As we count down to the November general election, opinion research outfits (like us) are going to release an ever-increasing number and variety of election poll results. Poll aggregation sites (RealClearPolitics, Pollster, 538, Polling Report) help poll followers make sense of this barrage of data by presenting the average results of the most recent polls. The running average is supposed to iron out potential outliers or the idiosyncrasies of any one poll, providing a stable benchmark. However, aggregation sites also combine surveys of differing (though overlapping) populations, specifically: all Americans, registered voters and likely voters. By combining these different populations, are we also creating a composite that could they be systematically skewing the aggregator average?
- All Americans: Surveys of all Americans are the broadest and most inclusive survey population. They are surveys of the adult population (age 18+) in the United States with no other screening criteria. This type of survey is usually designed to be representative of the entire population and utilizes weighting, quotas or stratification to match Census figures. These types of surveys are useful for almost all non-electoral issues: they measure the sentiment of the nation.

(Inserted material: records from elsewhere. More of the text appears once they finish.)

(** X16. For the result of an extraction: without commands the description
    is the fixed text; with exactly one command it is the singular form,
    showing the command itself when that has at most 50 characters and its
    first 47 characters followed by three dots otherwise, never more than
    50 characters of it; with more commands it is the plural form with
    their number. *)
Theorem description_of_an_extraction text recentTextOnly :
  let result := extractCommands text recentTextOnly in
  let language := match languageHint result with
                  | Some l => shellLanguageName l
                  | None => lit "shell"
                  end in
  match commands result with
  | [] => getCommandDescription result = lit "No commands found"
  | [command] =>
      ∃ shown, getCommandDescription result
               = lit "Run " ++ language ++ lit " command: " ++ shown ∧
               length shown ≤ 50 ∧
               shown = (if 50 <? length command
                        then take 47 command ++ lit "..." else command)
  | _ :: _ :: _ =>
      getCommandDescription result
      = lit "Run " ++ lit (pretty (length (commands result))) ++ lit " "
        ++ language ++ lit " commands"
  end.
Proof.
  intros result language.
  pose proof (extracted_commands_nonempty text recentTextOnly) as Hne. fold result in Hne.
  unfold getCommandDescription. fold language.
  destruct (commands result) as [|c [|c' cs]] eqn:Hcmds; [done| |done].
  simpl length. cbv iota. change (1 =? 0) with false. change (1 =? 1) with true. cbv iota.
  assert (bool_decide (c = []) = false) as ->.
  { apply bool_decide_eq_false, Hne. left. }
  destruct (50 <? length c) eqn:Hlen.
  - apply Nat.ltb_lt in Hlen. rewrite substring_prefix by lia.
    eexists. split; [done|]. split; [|done].
    rewrite length_app, length_take. change (length (lit "...")) with 3. lia.
  - apply Nat.ltb_ge in Hlen. eexists. split; [done|]. split; done.
Qed.

End ExtractExtras.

- Registered voters: Registered voter surveys are slightly more targeted surveys. All states require some form of voter registration before a citizen is allowed to vote. Surveys of registered voters attempt to represent the population actually allowed to participate in an election. Functionally we rely on respondents self-reporting their registration status which does open up a possibility of misrepresentation. However, RV surveys can use (relatively) current state-level statistics for levels of voter registration and the Current Population Survey (http://www.census.gov/hhes/www/socdemo/voting/) for demographics from the last election to calibrate RV surveys. About 80% of the adult population are registered to vote.
- Likely voters: Likely voter surveys attempt to anticipate who among registered voters will actually be voting in the upcoming election. Most research organizations use a combination of prior voting behavior, interest in the election and self-report likelihood to vote to categorize likely voters. (We will discuss our method of calculating likely voters in greater detail in a future post.) Some pollsters also use “voter lists” or commercial lists of people who voted in the last election instead of screening these individuals from a population. Likely voter surveys are implicitly based on an assumed model of what researchers expect turnout to “look like”. There are no external benchmarks for the correct likely voter model until after Election Day when people have actually cast their votes. In a presidential election year, about 60% of the adult population shows up to vote.

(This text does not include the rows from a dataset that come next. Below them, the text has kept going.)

Lemma predictor_returns_witness :
  predictor (stub_model 1 [float_0_18; float_0_82] None) (input_data (Sidebar.defaults 11))
    = Py.Ok (1, float_mul float_0_82 100) /\
  (1 = 0 \/ 1 = 1) /\
  (exists percent : Q,
     float_mul float_0_82 100 = Py.Finite percent /\ (0 <= percent <= 100)%Q).
Proof.
  pose proof (predictor_returns
                (stub_model 1 [float_0_18; float_0_82] None) (Sidebar.defaults 11)
                [1] 1 [[float_0_18; float_0_82]] [float_0_18; float_0_82] float_0_82
                eq_refl eq_refl eq_refl eq_refl eq_refl) as (H1 & H2 & H3).
  split; [exact H1|].
  split.
  - apply H2. intros l [<-|[]]. right; reflexivity.
  - apply H3. intros r q [<-|[]] [<-|[<-|[]]]; unfold Qle; simpl; lia.
Defined.

(** ** Exceptions *)

Lemma on_button_run
  (e : St.env) (model : Sklearn.classifier) (ui : Sidebar.t)
  (label : Z) (prob : Py.float) (w : St.world) :
  predictor model (input_data ui) = Py.Ok (label, prob) ->
  on_button e model ui true w =
    (Py.Ok tt, extend w (rendered (on_button e model ui true))).
Proof.
  intros H.
  rewrite (on_button_renders_only e model ui true w).
  now rewrite (proj1 (on_button_rendered e model ui label prob H)).
Qed.

Lemma on_button_raises
  (e : St.env) (model : Sklearn.classifier) (ui : Sidebar.t)
  (ex : Py.exn) (w : St.world) :
  predictor model (input_data ui) = Py.Raise ex ->
  on_button e model ui true w = (Py.Raise ex, w).
Proof.
  intros H. unfold on_button, St.bind, St.lift. now rewrite H.
Qed.

(** The elements of a run above the button. *)
Lemma rerun_unfold
  (e : St.env) (ui : Sidebar.t) (clicked : bool) (p : St.process)
  (model : Sklearn.classifier) (w1 : St.world) :
  load_model e {| St.proc := p; St.page := [St.Markdown style_sheet] |} = (Py.Ok model, w1) ->
  exists header : list St.element,
    rerun e ui clicked p = on_button e model ui clicked (extend w1 header).
Proof.
  intros H.
  unfold rerun, script, St.bind, St.emit. simpl.
  rewrite H.
  eexists. unfold extend. simpl.
  rewrite <- !app_assoc. simpl. reflexivity.
Qed.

So we are left with pollsters reporting the results of three different populations on the same question. Do these three audiences consistently return different results? We happen to have some data to help us figure that out.
Ipsos and Reuters are in the midst of a new expedition tracking American opinion on a broad scale. This project, called the American Mosaic, is based on a massive online survey of Americans conducted every day, from January 2012 until Election Day. This treasure trove of public opinion data allows us to run some controlled experiments. Specifically, we can compare the results of our “horse race” questions among all adults, registered voters and likely voters to see if there are any consistent differences.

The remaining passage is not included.